Eager to find a bipartisan solution to make Social Security solvent (the trustees say it will be insolvent by 2037), President Obama proposed a Social Security task force (whoopee!), but Democrats in Congress shot down the idea. They would rather concentrate on health care.
We have had innumerable commissions studying Social Security, and the one common denominator is the realization that we are headed for fiscal disaster unless we limit benefits, raise taxes or raise the age when benefits are paid. (No more 62-year-olds deciding to retire early.) Or, many say, we need a combination of those distasteful options.
President George H.W. Bush knew about the coming catastrophe but refused to do anything that did not include privatizing Social Security.
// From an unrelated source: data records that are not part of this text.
(* ===== verification/LogIO.v ===== *)
(** * LogIO: [io/logio/logio.h], [io/logio/logio.cc]

    A log is a sequence of numbered files of at most [blocks_per_file] blocks of records.
    The files of one log (one directory, base name and block size) are a map from their
    number to their content; what the operating system answers to a call that can fail is
    a list the calls consume, where an exhausted list means success. *)

From stdpp Require Import sorting.
From S2P Require Import Prelude.
From S2P Require Import RecordIO.

(** ** LogPos *)

Record LogPos := mkLogPos { file_num_ : Z; block_num_ : Z; record_num_ : Z }.

#[export] Instance LogPos_eq_dec : EqDecision LogPos.
Proof. solve_decision. Defined.

Definition LogPos_null : LogPos := mkLogPos (-1) 0 0.

Definition LogPos_sub (a b : LogPos) : LogPos :=
  mkLogPos (file_num_ a - file_num_ b)
    (if file_num_ a =? file_num_ b then block_num_ a - block_num_ b else 0)
    (if (file_num_ a =? file_num_ b) && (block_num_ a =? block_num_ b)
     then record_num_ a - record_num_ b else 0).

Definition LogPos_Compare (a b : LogPos) : Z :=
  if file_num_ a <? file_num_ b then -1
  else if file_num_ b <? file_num_ a then 1
  else if block_num_ a <? block_num_ b then -1
  else if block_num_ b <? block_num_ a then 1
  else if record_num_ a <? record_num_ b then -1
  else if record_num_ b <? record_num_ a then 1
  else 0.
That idea has been discredited completely by the stock-market crash, which wiped out 50 percent or more of most 401(k) retirement plans.
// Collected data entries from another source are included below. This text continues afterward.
(** ** The writer with nothing pending *)

Definition flushed (F : blocks) (w : LogWriter) (dk : Disk) : Prop :=
  lw_ok crc32 bs N dump false F (pieces F) w dk /\ w_content (lw_recorder w) = [] /\ lw_buf w = [].

Lemma flushed_room F w dk : flushed F w dk -> room (lw_recorder w).
Proof.
  intros (HL & Hc & _). destruct (ok_written _ _ _ _ _ _ _ _ _ HL) as (Hb & _). unfold room. rewrite Hc, Hb. destruct Hok. change (zlen []) with 0. lia.
Qed.

Lemma flushed_bound F w dk : flushed F w dk -> zlen F <= zlen (pieces F).
Proof. intros (HL & _). apply (all_fit_bound bs). apply (ok_fit _ _ _ _ _ _ _ _ _ HL). Qed.

Lemma pieces_bytes (F : blocks) : all_fit bs F -> zlen (pieces F) <= bs * zlen F.
Proof.
  induction 1 as [|[q ps] F [Hf _] _ IH]; [change (0 <= bs * 0); lia|]. change (pieces ((q, ps) :: F)) with (ps ++ pieces F). rewrite zlen_app, zlen_cons.
  assert (Hp : forall ps, zlen ps <= zlen (enc_all ps)).
  { clear. intros ps. induction ps as [|p ps IH]; [done|]. rewrite enc_all_cons, zlen_app, zlen_enc, zlen_cons. pose proof (zlen_nonneg (p_data p)). lia. }
  specialize (Hp ps). unfold fits in Hf. cbn [snd] in Hf. lia.
Qed.

(** A new log. *)
Lemma flushed_start w dk : lw_ok crc32 bs N dump false [] [] w dk -> flushed [] w dk.
Proof.
  intros HL. split; [exact HL|]. destruct (ok_written _ _ _ _ _ _ _ _ _ HL) as (_ & _ & _ & _ & bls & cur & HP & Hf & _ & Hc & Hbuf & _).
  rewrite app_nil_l in HP. apply app_nil in HP as [HP ->]. apply pieces_nil in HP; [|done]. subst bls. by rewrite Hc, Hbuf.
Qed.

Lemma div_bound (F : blocks) : zlen F / N <= zlen F.
Proof. pose proof (zlen_nonneg F). destruct (div_mod_N N HN F) as (? & ? & ?). nia. Qed.

(** The position is the number of the blocks. *)
Lemma flushed_tell F w dk : flushed F w dk -> zlen F < 2 ^ 31 - 1 -> Writer_Tell w = Some (mkLogPos (zlen F / N) (zlen F mod N) 0).
Proof.
  intros (HL & Hc & _) HF. destruct (div_mod_N N HN F) as (? & ? & ?). assert (Hbs : 0 < bs) by (destruct Hok; lia). pose proof (div_bound F).
  pose proof HL as [Hb1 HN1 _ Hn1 Hf1 _ HW _]. unfold Writer_Tell. rewrite Hf1. cbn [mbind option_bind h_pos].
  unfold file_limit. rewrite Hb1, HN1, (limit_eq bs N Hok HN Hlim). destruct (Z.eqb_spec (zlen F mod N * bs) (bs * N)); [nia|].
  rewrite Z.div_mul by lia. destruct HW as (_ & _ & _ & Hcount & _). rewrite (Hcount Hc), Hn1, (wrapS_small 32) by nia. done.
Qed.

(** One record more. *)
Lemma append_record F w dk s : flushed F w dk -> zlen (pieces F) + zlen s + 1 < 2 ^ 31 - 1 ->
  exists w1 dk1 w2 dk2 g, WriteRecord crc32 Deflate true w dk s = Some (w1, dk1, true) /\ Flush crc32 w1 dk1 = Some (w2, dk2, true) /\
    flushed (F ++ g) w2 dk2 /\ split true s (pieces g) /\ zlen (pieces (F ++ g)) <= zlen (pieces F) + zlen s + 1.
Proof.
  intros HF Hz. pose proof HF as (HL & Hc & Hbuf).
  destruct (WriteRecord_ok crc32 Deflate bs N dump Hok HN Hlim Hdump false F _ w dk true s s HL (flushed_room F w dk HF) eq_refl)
    as (w1 & dk1 & F1 & ps & Hw & HL1 & Hp1 & _ & Hsp); [done|done|].
  pose proof (split_length _ _ _ Hsp). pose proof (zlen_app (pieces F) ps).
  destruct (Flush_ok crc32 bs N dump Hok HN Hlim false F1 _ w1 dk1 HL1) as (w2 & dk2 & F2 & Hfl & HL2 & Hp2 & HP & _ & Hc2 & Hb2); [lia|].
  assert (Hp : F `prefix_of` F2) by by etrans. destruct Hp as [g ->]. exists w1, dk1, w2, dk2, g. split_and!; try done.
  - split; [|done]. by rewrite HP.
  - rewrite pieces_app in HP. by apply app_inv_head in HP as ->.
  - rewrite HP. lia.
Qed.

(** ** Cutting *)

Lemma remove_from_spec start files dk : d_answers dk = [] ->
  let dk' := remove_from start files dk in
  d_answers dk' = [] /\ d_temp dk' = d_temp dk /\ d_lock dk' = d_lock dk /\
  forall i, d_log dk' !! i = if bool_decide (start <= i /\ i ∈ files) then None else d_log dk !! i.
Proof.
  revert dk. induction files as [|n files IH]; intros dk Ha; cbn [remove_from].
  - split_and!; try done. intros i. rewrite bool_decide_false; [done|]. intros [_ H]. by apply elem_of_nil in H.
  - unfold Rm, ask. rewrite Ha. destruct (Z.leb_spec start n) as [Hle|Hgt]; cbn [fst].
    + destruct (IH (mkDisk (delete n (d_log dk)) (d_temp dk) (d_lock dk) (d_answers dk)) Ha) as (H1 & H2 & H3 & H4). split_and!; try done.
      intros i. rewrite H4. cbn [d_log]. destruct (decide (i = n)) as [->|Hne].
      * rewrite lookup_delete_eq. rewrite (bool_decide_true (start <= n /\ n ∈ n :: files)) by (split; [done|left]). by destruct (bool_decide _).
      * rewrite lookup_delete_ne by done. erewrite bool_decide_ext; [done|]. rewrite elem_of_cons. tauto.
    + destruct (IH dk Ha) as (H1 & H2 & H3 & H4). split_and!; try done. intros i. rewrite H4. erewrite bool_decide_ext; [done|].
      rewrite elem_of_cons. split; [tauto|]. intros [? [->|?]]; [lia|done].
Qed.

Lemma elem_of_log_files dk i : i ∈ log_files dk <-> is_Some (d_log dk !! i).
Proof.
  unfold log_files. rewrite (merge_sort_Permutation Z.le). rewrite list_elem_of_fmap. split.
  - intros ([j c] & -> & Hj). apply elem_of_map_to_list in Hj. by exists c.
  - intros [c Hc]. exists (i, c). split; [done|]. by apply elem_of_map_to_list.
Qed.

Lemma file_of_takeZ (F : blocks) B i : 0 <= i -> 0 <= B ->
  file_of N (takeZ B F) i = if bool_decide (i < B / N) then file_of N F i else if bool_decide (i = B / N) then takeZ (B mod N) (dropZ (i * N) F) else [].
Proof.
  intros Hi HB. pose proof (Z.div_mod B N ltac:(lia)). pose proof (Z.mod_pos_bound B N HN). unfold file_of.
  case_bool_decide; [|case_bool_decide].
  - rewrite dropZ_takeZ by nia. unfold takeZ. rewrite firstn_firstn. f_equal. nia.
  - subst i. rewrite dropZ_takeZ by nia. unfold takeZ. rewrite firstn_firstn. f_equal. nia.
  - rewrite dropZ_all; [by rewrite takeZ_nil|]. rewrite zlen_takeZ by lia. nia.
Qed.

Lemma resize_prefix n c : 0 <= n <= zlen c -> resize_to n c = takeZ n c.
Proof. intros H. unfold resize_to. replace (Z.to_nat (n - zlen c)) with O by lia. by rewrite app_nil_r. Qed.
Mr. Obama, trying to mend relations with Arab nations and deal with a deep recession, the bankruptcy of General Motors Corp. and at least a dozen other crises, thought it would be helpful to raise payroll taxes on those earning more than $250,000. That idea has gone nowhere.
The baby boomers – all 78 million of them – start turning 65 in 2011. We are not ready. We have nowhere near enough nurses, doctors or geriatric services to accommodate them. We lack the wherewithal to retrofit their houses so they can stay in them instead of going to nursing homes ($75,000 for a private room for a year) or provide them transportation. Our laws make it hard for them to work part time and make ends meet.
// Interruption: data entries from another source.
Lemma splits_of_join c l : l <> [] -> Forall (fun p => c ∉ p) l -> splits [c] (JoinStrings l [c]) l.
Proof.
  intros Hl HF. induction HF as [|p l Hp HF IH]; [done|]. destruct (decide (l = [])) as [->|Hne].
  - apply splits_last. by apply find_char_None.
  - rewrite JoinStrings_cons by done. rewrite <- (take_app_length p ([c] ++ JoinStrings l [c])) at 2.
    apply splits_more; [by apply find_char|].
    rewrite <- drop_drop, drop_app_length. change (length [c]) with (length [c] + 0)%nat.
    rewrite <- drop_drop. cbn [app length drop]. auto.
Qed.

Lemma splits_det separator s l1 l2 : splits separator s l1 -> splits separator s l2 -> l1 = l2.
Proof.
  intros H1. revert l2. induction H1 as [s Hf|s i l Hf Hl IH]; intros l2 H2; inversion H2; subst.
  - done.
  - congruence.
  - congruence.
  - replace i with i0 in * by congruence. f_equal. by apply IH.
Qed.

(** [SplitString] ends, its pieces do not contain the separator and joining them with it
    gives the string back; and splitting pieces that were joined with a character none of
    them contains gives the pieces back. *)
Theorem Split_Join (s separator : bytes) (c : byte) (pieces : list bytes) :
  s <> [] -> separator <> [] -> Forall (fun p => c ∉ p) pieces -> JoinStrings pieces [c] <> [] ->
  (exists l, SplitString s separator = Some l /\ JoinStrings l separator = s /\
     Forall (free_of separator) l) /\
  SplitString (JoinStrings pieces [c]) [c] = Some pieces.
Proof.
  intros Hs Hsep Hp Hj. split.
  - destruct (SplitString_splits s separator Hs Hsep) as (l & -> & Hl). exists l.
    split_and!; [done|by apply splits_join|by apply (splits_free _ s)].
  - destruct (SplitString_splits _ [c] Hj) as (l & -> & Hl); [done|]. f_equal.
    apply (splits_det _ _ _ _ Hl). apply splits_of_join; [|done]. by intros ->.
Qed.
We were appalled once by a $300 billion annual deficit. This year it will be $1.8 trillion. It’s hard to believe President Clinton prophesied surpluses “as far as the eye can see.”
The nation has so many problems that we don’t blame the White House for over-the-top spending. We’re in so much fiscal shock that we can barely muster any outrage or know where to direct it.
During the George W. Bush presidency, we were so distracted by terrorism that we started two wars that cost hundreds of billions of dollars we didn’t have and sapped our will to worry about the long term. Many think our biggest future threat is domestic overspending.
As a nation, we’re that family that spent too much on a house we couldn’t afford, failed to put anything away for a rainy day or save for college and retirement. Now our income is vastly exceeded by expenses, and it’s raining hard.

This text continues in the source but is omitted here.